Task prompt:
Scan the entries below for the word "logged", then copy each line that holds it.
# # #
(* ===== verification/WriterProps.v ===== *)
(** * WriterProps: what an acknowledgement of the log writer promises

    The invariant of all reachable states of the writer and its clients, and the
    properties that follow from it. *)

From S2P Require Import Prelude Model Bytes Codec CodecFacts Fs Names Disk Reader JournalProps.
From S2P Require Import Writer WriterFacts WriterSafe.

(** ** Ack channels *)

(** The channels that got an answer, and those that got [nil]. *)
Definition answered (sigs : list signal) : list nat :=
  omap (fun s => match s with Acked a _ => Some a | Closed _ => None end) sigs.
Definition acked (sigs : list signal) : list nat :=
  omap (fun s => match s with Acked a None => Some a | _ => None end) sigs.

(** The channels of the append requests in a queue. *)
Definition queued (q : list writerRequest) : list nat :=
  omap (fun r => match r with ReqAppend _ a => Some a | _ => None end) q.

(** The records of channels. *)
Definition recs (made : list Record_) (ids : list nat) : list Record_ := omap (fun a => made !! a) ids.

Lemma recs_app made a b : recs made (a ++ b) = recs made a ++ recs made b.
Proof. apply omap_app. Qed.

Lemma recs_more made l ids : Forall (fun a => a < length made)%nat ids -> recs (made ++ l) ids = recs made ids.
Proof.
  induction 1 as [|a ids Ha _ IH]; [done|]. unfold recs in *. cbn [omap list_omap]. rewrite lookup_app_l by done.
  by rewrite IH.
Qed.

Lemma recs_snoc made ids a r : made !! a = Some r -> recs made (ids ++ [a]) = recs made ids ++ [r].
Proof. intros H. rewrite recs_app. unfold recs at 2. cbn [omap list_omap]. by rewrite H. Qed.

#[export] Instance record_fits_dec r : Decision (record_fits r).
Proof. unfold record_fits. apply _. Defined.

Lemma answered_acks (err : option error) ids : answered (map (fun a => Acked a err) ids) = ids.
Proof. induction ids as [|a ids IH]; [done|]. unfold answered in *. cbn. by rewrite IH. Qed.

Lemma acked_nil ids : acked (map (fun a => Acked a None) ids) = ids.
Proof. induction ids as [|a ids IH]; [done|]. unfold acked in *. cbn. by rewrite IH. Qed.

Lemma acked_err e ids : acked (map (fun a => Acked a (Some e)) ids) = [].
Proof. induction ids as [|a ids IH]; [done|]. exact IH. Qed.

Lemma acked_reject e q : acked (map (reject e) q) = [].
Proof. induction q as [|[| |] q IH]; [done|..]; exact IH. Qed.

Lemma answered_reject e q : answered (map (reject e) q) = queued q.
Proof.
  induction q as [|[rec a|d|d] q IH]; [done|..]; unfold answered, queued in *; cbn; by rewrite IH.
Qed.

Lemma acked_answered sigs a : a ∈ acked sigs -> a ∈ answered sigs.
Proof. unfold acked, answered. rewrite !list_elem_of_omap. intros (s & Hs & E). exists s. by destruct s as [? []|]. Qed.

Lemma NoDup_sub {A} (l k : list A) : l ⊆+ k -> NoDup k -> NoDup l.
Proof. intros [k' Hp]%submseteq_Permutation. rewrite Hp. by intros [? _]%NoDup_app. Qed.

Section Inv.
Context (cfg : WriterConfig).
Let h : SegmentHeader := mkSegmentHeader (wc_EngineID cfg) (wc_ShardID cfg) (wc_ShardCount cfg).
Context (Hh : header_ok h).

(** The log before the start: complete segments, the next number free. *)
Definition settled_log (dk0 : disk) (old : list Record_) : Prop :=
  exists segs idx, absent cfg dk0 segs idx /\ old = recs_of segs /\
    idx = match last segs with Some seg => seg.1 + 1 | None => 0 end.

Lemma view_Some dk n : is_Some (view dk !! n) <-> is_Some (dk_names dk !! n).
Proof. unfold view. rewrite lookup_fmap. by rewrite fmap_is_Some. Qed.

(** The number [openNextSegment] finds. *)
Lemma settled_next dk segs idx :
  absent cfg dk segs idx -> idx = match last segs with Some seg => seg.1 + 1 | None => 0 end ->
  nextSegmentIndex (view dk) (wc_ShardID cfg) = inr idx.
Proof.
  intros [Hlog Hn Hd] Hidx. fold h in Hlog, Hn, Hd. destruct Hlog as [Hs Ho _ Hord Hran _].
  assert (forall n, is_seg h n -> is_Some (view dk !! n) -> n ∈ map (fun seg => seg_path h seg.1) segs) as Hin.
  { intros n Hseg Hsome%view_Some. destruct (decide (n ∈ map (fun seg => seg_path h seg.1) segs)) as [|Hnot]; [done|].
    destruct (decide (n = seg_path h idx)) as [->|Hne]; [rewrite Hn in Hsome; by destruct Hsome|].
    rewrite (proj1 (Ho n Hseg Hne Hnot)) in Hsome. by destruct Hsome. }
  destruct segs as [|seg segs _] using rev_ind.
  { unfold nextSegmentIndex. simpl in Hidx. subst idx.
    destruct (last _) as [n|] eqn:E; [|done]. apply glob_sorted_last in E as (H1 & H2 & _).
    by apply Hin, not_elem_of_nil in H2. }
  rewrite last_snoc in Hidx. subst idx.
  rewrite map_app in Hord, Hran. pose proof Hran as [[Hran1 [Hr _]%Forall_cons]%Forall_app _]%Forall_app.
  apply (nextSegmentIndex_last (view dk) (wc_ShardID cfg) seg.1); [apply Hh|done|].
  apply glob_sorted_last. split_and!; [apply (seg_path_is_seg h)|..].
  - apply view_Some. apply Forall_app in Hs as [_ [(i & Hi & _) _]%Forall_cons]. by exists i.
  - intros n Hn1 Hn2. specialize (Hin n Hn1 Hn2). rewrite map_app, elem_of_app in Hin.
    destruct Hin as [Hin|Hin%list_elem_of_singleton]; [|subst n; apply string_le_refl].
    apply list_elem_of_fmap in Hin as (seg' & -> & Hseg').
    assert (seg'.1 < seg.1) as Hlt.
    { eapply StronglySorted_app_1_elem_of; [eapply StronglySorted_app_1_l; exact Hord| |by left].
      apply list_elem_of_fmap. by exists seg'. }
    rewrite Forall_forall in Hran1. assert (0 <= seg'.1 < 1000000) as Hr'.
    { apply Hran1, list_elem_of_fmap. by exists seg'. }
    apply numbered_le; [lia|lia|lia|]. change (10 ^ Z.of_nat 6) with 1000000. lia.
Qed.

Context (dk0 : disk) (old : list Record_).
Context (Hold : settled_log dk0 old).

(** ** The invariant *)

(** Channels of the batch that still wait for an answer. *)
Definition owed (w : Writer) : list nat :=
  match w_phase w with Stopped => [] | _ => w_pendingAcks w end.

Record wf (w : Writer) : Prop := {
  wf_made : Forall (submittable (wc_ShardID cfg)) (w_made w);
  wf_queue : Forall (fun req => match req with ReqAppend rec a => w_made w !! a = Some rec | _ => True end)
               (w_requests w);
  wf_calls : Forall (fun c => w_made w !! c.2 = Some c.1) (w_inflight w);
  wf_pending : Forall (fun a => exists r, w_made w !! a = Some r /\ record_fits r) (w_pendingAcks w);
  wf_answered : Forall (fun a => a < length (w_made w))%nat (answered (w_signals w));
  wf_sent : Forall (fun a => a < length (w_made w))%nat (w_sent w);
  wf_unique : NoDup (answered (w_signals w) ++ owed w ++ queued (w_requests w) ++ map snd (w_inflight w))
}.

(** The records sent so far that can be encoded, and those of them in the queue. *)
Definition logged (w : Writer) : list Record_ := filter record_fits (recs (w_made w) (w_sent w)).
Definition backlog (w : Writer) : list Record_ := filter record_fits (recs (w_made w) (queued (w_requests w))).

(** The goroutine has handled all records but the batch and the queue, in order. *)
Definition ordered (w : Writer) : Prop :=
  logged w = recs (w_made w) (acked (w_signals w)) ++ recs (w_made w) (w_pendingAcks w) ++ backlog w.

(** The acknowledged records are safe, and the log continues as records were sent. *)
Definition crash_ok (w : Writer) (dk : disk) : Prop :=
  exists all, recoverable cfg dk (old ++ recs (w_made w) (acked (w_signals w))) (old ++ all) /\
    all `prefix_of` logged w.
# # #
Answer for the task:
Definition logged (w : Writer) : list Record_ := filter record_fits (recs (w_made w) (w_sent w)).
  logged w = recs (w_made w) (acked (w_signals w)) ++ recs (w_made w) (w_pendingAcks w) ++ backlog w.
    all `prefix_of` logged w.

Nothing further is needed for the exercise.